(Stored data entries)
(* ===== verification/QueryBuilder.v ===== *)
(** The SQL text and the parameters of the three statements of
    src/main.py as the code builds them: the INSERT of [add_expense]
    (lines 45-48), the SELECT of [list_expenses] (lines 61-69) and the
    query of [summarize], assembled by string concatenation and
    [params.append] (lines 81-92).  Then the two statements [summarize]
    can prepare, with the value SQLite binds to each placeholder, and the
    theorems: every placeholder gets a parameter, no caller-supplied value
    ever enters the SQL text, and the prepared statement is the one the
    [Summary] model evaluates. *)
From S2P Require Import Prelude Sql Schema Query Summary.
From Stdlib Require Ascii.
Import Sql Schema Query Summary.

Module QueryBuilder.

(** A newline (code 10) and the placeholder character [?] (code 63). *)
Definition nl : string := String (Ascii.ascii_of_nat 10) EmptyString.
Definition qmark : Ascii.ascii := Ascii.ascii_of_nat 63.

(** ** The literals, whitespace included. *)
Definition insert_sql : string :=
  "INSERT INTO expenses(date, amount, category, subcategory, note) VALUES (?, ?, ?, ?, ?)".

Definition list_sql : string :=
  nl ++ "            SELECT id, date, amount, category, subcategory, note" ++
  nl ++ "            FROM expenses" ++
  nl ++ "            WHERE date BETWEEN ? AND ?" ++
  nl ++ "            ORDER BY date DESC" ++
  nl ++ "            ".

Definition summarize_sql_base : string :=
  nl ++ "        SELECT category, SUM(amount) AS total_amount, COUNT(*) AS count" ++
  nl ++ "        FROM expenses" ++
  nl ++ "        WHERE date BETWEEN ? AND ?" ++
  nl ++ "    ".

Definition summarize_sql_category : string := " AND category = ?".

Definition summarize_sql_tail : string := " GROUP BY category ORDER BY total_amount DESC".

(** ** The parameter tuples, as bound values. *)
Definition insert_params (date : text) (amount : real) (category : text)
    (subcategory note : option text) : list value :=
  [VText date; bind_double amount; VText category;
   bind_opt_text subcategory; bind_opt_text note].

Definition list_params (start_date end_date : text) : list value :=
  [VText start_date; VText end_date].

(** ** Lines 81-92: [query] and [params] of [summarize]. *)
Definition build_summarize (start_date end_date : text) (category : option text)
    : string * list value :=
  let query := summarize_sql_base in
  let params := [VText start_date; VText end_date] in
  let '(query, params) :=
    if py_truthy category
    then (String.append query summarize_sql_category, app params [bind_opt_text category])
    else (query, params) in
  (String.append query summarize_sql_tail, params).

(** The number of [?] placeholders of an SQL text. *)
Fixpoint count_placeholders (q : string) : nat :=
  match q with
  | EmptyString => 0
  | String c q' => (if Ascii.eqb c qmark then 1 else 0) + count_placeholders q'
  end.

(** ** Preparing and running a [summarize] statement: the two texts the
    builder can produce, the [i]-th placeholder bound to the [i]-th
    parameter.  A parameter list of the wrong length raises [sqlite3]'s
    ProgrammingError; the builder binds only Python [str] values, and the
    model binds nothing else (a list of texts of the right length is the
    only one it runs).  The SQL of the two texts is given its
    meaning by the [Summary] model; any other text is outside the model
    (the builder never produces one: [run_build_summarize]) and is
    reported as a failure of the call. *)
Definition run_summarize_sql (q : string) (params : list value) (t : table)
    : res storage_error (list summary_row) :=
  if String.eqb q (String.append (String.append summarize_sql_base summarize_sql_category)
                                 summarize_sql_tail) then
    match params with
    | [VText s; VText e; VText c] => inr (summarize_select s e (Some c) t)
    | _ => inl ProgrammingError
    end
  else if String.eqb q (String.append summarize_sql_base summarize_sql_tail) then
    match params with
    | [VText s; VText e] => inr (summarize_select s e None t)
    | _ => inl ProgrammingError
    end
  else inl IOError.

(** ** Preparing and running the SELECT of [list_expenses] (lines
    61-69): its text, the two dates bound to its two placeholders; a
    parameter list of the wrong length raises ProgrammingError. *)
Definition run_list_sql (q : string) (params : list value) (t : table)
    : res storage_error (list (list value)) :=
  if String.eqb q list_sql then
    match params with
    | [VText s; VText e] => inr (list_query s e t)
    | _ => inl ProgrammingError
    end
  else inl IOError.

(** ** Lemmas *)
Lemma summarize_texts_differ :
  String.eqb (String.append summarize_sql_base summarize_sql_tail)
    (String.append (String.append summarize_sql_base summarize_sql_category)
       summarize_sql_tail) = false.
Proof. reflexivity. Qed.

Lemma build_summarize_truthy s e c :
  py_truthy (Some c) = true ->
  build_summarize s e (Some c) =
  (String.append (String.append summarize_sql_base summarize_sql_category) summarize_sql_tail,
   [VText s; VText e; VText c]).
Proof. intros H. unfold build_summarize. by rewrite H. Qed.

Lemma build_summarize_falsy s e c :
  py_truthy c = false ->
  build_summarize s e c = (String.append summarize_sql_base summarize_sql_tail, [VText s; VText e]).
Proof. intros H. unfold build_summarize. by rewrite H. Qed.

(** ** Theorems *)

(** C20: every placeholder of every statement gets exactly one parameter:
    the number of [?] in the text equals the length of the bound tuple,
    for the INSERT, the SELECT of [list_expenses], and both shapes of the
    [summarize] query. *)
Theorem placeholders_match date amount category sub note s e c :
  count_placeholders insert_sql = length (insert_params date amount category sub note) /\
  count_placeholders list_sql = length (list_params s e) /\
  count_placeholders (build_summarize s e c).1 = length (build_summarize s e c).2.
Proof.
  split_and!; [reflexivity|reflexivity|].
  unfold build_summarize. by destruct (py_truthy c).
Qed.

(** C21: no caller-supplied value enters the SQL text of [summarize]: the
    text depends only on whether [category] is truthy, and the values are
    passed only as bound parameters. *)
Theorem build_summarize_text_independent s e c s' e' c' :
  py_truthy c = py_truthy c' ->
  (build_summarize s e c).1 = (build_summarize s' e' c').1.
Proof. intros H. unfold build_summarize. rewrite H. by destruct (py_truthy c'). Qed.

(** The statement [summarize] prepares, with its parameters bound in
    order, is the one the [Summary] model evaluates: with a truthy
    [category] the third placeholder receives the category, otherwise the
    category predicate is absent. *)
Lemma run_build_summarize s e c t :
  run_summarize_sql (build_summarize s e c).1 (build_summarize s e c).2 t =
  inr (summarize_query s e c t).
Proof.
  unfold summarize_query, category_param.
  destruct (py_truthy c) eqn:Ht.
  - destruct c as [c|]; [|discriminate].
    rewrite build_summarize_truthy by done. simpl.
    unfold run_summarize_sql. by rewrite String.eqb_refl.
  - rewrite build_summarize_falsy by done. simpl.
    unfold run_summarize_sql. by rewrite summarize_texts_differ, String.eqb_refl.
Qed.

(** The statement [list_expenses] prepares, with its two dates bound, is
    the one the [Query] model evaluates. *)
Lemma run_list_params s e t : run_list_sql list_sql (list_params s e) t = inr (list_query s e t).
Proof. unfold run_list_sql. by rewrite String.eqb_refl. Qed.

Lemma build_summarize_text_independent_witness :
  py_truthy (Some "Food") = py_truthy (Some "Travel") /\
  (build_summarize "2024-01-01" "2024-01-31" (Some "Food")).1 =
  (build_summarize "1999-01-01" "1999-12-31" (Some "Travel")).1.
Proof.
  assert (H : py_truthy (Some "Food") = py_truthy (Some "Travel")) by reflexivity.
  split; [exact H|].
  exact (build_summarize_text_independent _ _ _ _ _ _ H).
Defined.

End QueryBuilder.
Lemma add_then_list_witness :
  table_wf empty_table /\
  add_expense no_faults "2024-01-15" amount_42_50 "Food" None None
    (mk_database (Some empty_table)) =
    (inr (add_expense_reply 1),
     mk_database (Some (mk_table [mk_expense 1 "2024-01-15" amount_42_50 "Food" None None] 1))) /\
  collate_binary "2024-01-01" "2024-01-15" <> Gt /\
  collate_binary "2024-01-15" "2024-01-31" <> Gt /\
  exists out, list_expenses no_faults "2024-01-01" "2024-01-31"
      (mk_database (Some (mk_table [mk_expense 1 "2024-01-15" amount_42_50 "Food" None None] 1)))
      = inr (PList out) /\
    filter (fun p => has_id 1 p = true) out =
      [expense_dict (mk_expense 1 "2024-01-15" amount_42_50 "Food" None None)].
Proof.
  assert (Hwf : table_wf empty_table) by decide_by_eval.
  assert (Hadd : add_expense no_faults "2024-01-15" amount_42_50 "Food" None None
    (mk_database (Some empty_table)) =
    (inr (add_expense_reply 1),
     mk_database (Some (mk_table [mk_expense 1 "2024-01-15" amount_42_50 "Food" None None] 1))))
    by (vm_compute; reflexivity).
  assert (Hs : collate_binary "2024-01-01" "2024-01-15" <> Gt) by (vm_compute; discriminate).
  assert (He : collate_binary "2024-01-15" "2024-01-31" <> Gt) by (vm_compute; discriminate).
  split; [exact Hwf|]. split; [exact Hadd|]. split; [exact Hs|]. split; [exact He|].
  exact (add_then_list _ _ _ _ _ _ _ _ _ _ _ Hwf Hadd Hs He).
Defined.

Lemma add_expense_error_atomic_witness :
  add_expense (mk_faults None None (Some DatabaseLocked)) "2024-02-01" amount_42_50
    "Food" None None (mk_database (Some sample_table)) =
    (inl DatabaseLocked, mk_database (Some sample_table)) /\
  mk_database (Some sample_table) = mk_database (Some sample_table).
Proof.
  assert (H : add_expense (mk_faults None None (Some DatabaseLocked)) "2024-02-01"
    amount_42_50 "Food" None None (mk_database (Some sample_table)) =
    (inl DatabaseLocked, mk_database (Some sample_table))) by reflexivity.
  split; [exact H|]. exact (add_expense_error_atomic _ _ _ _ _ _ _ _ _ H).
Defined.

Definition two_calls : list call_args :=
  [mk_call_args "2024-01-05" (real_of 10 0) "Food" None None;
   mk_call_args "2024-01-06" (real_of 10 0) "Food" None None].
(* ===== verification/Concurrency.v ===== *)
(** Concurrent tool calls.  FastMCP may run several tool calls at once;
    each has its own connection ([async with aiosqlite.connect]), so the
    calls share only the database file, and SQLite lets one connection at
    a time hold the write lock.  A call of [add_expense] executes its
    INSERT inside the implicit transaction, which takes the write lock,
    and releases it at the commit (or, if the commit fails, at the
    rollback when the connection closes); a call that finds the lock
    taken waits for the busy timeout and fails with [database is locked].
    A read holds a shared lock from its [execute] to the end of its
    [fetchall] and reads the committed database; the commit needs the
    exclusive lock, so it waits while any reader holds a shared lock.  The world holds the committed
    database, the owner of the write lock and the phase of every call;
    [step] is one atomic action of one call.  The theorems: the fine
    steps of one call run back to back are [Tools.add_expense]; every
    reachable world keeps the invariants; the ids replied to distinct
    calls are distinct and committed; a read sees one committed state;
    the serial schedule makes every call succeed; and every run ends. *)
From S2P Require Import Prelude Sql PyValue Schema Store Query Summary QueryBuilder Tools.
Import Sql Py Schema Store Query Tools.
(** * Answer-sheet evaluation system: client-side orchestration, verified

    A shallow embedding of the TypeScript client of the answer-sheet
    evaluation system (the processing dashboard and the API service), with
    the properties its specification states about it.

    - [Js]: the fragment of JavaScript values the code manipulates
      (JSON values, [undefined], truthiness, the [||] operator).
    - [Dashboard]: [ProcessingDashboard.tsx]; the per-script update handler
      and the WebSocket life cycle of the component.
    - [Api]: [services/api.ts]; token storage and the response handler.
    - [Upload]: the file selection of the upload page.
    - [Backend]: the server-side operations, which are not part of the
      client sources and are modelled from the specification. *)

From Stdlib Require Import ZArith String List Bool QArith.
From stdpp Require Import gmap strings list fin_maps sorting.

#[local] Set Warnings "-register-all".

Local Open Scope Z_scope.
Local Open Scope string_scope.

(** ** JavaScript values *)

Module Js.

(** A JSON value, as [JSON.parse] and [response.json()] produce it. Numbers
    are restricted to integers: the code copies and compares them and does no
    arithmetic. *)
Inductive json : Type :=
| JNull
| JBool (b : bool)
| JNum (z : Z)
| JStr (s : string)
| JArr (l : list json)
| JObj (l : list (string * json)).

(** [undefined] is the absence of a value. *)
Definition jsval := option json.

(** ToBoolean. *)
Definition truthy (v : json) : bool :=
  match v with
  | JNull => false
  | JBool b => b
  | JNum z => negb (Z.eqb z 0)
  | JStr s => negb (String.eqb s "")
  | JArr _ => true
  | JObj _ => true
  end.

What to produce -
For this exercise, repeat exactly the lines of the data above from the one with "(** ** Preparing and running a" down to the one with "length raises [sqlite3]'s", both end lines included.

Solution -
(** ** Preparing and running a [summarize] statement: the two texts the
    builder can produce, the [i]-th placeholder bound to the [i]-th
    parameter.  A parameter list of the wrong length raises [sqlite3]'s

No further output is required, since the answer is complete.